------ TASK INPUT
(** X15.  Whatever the options, and without any, each property of the
    backend is the option of its name when that is truthy, and otherwise
    its default: ['127.0.0.1'] for the host, 3306 for the port, the empty
    string for the user name, the password and the database, [false] for
    the socket path, 10 for the connection limit.  So the host, the port
    and the connection limit are never falsy (a port 0 or a limit 0 gives
    way to 3306 and 10), a backend made without options has the seven
    defaults, and the pool is created with the very values of the
    backend. *)
Theorem DatabaseBackend_settled (opts : jsval) :
  let d := DatabaseBackend opts in
  let pick := fun key dflt =>
    if truthy (given opts key) then given opts key else dflt in
  db_host d = pick "host" (VStr "127.0.0.1") /\
  db_port d = pick "port" (VNum (NInt 3306)) /\
  db_username d = pick "username" (VStr "") /\
  db_password d = pick "password" (VStr "") /\
  db_database d = pick "database" (VStr "") /\
  db_socketPath d = pick "socketPath" (VBool false) /\
  db_connectionLimit d = pick "connectionLimit" (VNum (NInt 10)) /\
  truthy (db_host d) = true /\ truthy (db_port d) = true /\
  truthy (db_connectionLimit d) = true /\
  (truthy (db_username d) = true \/ db_username d = VStr "") /\
  (truthy (db_password d) = true \/ db_password d = VStr "") /\
  (truthy (db_database d) = true \/ db_database d = VStr "") /\
  (truthy (db_socketPath d) = true \/ db_socketPath d = VBool false) /\
  db_pool d = {| pool_connectionLimit := db_connectionLimit d;
                 pool_host := db_host d; pool_port := db_port d;
                 pool_user := db_username d;
                 pool_password := db_password d;
                 pool_database := db_database d;
                 pool_socketPath := db_socketPath d |} /\
  (truthy opts = false ->
   d = {| db_host := VStr "127.0.0.1"; db_port := VNum (NInt 3306);
          db_username := VStr ""; db_password := VStr "";
          db_database := VStr ""; db_socketPath := VBool false;
          db_connectionLimit := VNum (NInt 10);
          db_pool := {| pool_connectionLimit := VNum (NInt 10);
                        pool_host := VStr "127.0.0.1";
                        pool_port := VNum (NInt 3306);
                        pool_user := VStr ""; pool_password := VStr "";
                        pool_database := VStr "";
                        pool_socketPath := VBool false |} |}).
Proof.
  assert (Hread : forall key,
            default VUndefined (get_prop (or_empty opts) key) = given opts key).
  { intros key. unfold or_empty, given.
    destruct opts as [| |[]|n|str|fields|items]; cbn [truthy];
      try reflexivity.
    - by destruct (num_truthy n).
    - by destruct (negb (String.eqb str "")). }
  cbn zeta. unfold DatabaseBackend. cbn zeta.
  cbn [db_host db_port db_username db_password db_database db_socketPath
       db_connectionLimit db_pool].
  rewrite !Hread. unfold or_else.
  repeat match goal with |- _ /\ _ => split end; try reflexivity.
  - by destruct (truthy (given opts "host")) eqn:H.
  - by destruct (truthy (given opts "port")) eqn:H.
  - by destruct (truthy (given opts "connectionLimit")) eqn:H.
  - destruct (truthy (given opts "username")) eqn:H; eauto.
  - destruct (truthy (given opts "password")) eqn:H; eauto.
  - destruct (truthy (given opts "database")) eqn:H; eauto.
  - destruct (truthy (given opts "socketPath")) eqn:H; eauto.
  - intros Hfalsy.
    assert (Hnone : forall key, given opts key = VUndefined).
    { intros key. by destruct opts. }
    by rewrite !Hnone.
Qed.
(** * The measure tagger of NeMo's English text normalisation

    A shallow embedding of
    [nemo_text_processing/text_normalization/en/taggers/measure.py]:
    the class [MeasureFst] builds one weighted finite-state transducer out
    of pynini combinators.  A transducer is embedded by its weighted
    relation, in executable form: the function that sends an input string
    to the list of its (output, cost) pairs.  Strings are byte strings, as
    pynini reads them; costs live in the tropical semiring (they add along
    a path, the decoder keeps the cheapest path). *)

From Stdlib Require Import List Ascii String ZArith Lia Bool.
Import ListNotations.

Set Implicit Arguments.

(** ** Strings and costs *)

Definition word := list ascii.

(** The bytes of a string literal. *)
Definition str (s : string) : word := list_ascii_of_string s.

(** String literals that hold double quotes are written with an apostrophe
    in the place of every double quote: [qstr "units: 'kg'"] is the string
    [units: "kg"].  No literal of the source holds an apostrophe. *)
Definition dquote : ascii := ascii_of_nat 34.

Definition qstr (s : string) : word :=
  map (fun c => if ascii_dec c "'"%char then dquote else c) (str s).

(** Costs are counted in thousandths: every weight constant of the source
    ([-0.001], [-1], [-100]) is a multiple of [0.001]. *)
Definition weight := Z.

Definition word_eqb (a b : word) : bool :=
  if list_eq_dec ascii_dec a b then true else false.

(** ** Weighted transducers *)

Definition wfst := word -> list (word * weight).

(** [maps T s o w]: the transducer [T] has an accepting path that reads
    [s], writes [o] and costs [w]. *)
Definition maps (T : wfst) (s o : word) (w : weight) : Prop := In (o, w) (T s).

Arguments maps T s o w%_Z.

(** [accepts T s]: [T] has an accepting path that reads [s]. *)
Definition accepts (T : wfst) (s : word) : Prop := exists o w, maps T s o w.

(** All the ways of cutting a string in two. *)
Fixpoint splits (s : word) : list (word * word) :=
  ([], s) ::
  match s with
  | [] => []
  | c :: s' => map (fun pr => (c :: fst pr, snd pr)) (splits s')
  end.

(** Pairing of the paths of two consecutive pieces. *)
Definition seq_paths (l1 : list (word * weight)) (k : unit -> list (word * weight))
  : list (word * weight) :=
  flat_map (fun a => map (fun b => (fst a ++ fst b, (snd a + snd b)%Z)) (k tt)) l1.

Module Pynini.

(** [pynini.accep(x)] *)
Definition accep (x : word) : wfst :=
  fun s => if word_eqb s x then [(x, 0%Z)] else [].

(** [pynini.cross(A, y)], [A] an acceptor and [y] a string. *)
Definition cross (A : wfst) (y : word) : wfst :=
  fun s => map (fun a => (y, snd a)) (A s).

(** [pynutil.insert(y)], the cross of the empty string and [y]. *)
Definition insert (y : word) : wfst := cross (accep []) y.

(** [pynutil.delete(A)], the cross of [A] and the empty string. *)
Definition delete (A : wfst) : wfst := cross A [].

(** [A | B], [pynini.union] *)
Definition union (A B : wfst) : wfst := fun s => A s ++ B s.

(** [A + B], concatenation *)
Definition concat (A B : wfst) : wfst :=
  fun s => flat_map (fun pr => seq_paths (A (fst pr)) (fun _ => B (snd pr)))
                    (splits s).

(** [A @ B], [pynini.compose] *)
Definition compose (A B : wfst) : wfst :=
  fun s => flat_map (fun a => map (fun b => (fst b, (snd a + snd b)%Z)) (B (fst a)))
                    (A s).

(** [A - B], [pynini.difference], of acceptors *)
Definition difference (A B : wfst) : wfst :=
  fun s => match B s with [] => A s | _ :: _ => [] end.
------------
Your answer must be a single number: how many lines of the entries above contain the string "pynutil".

2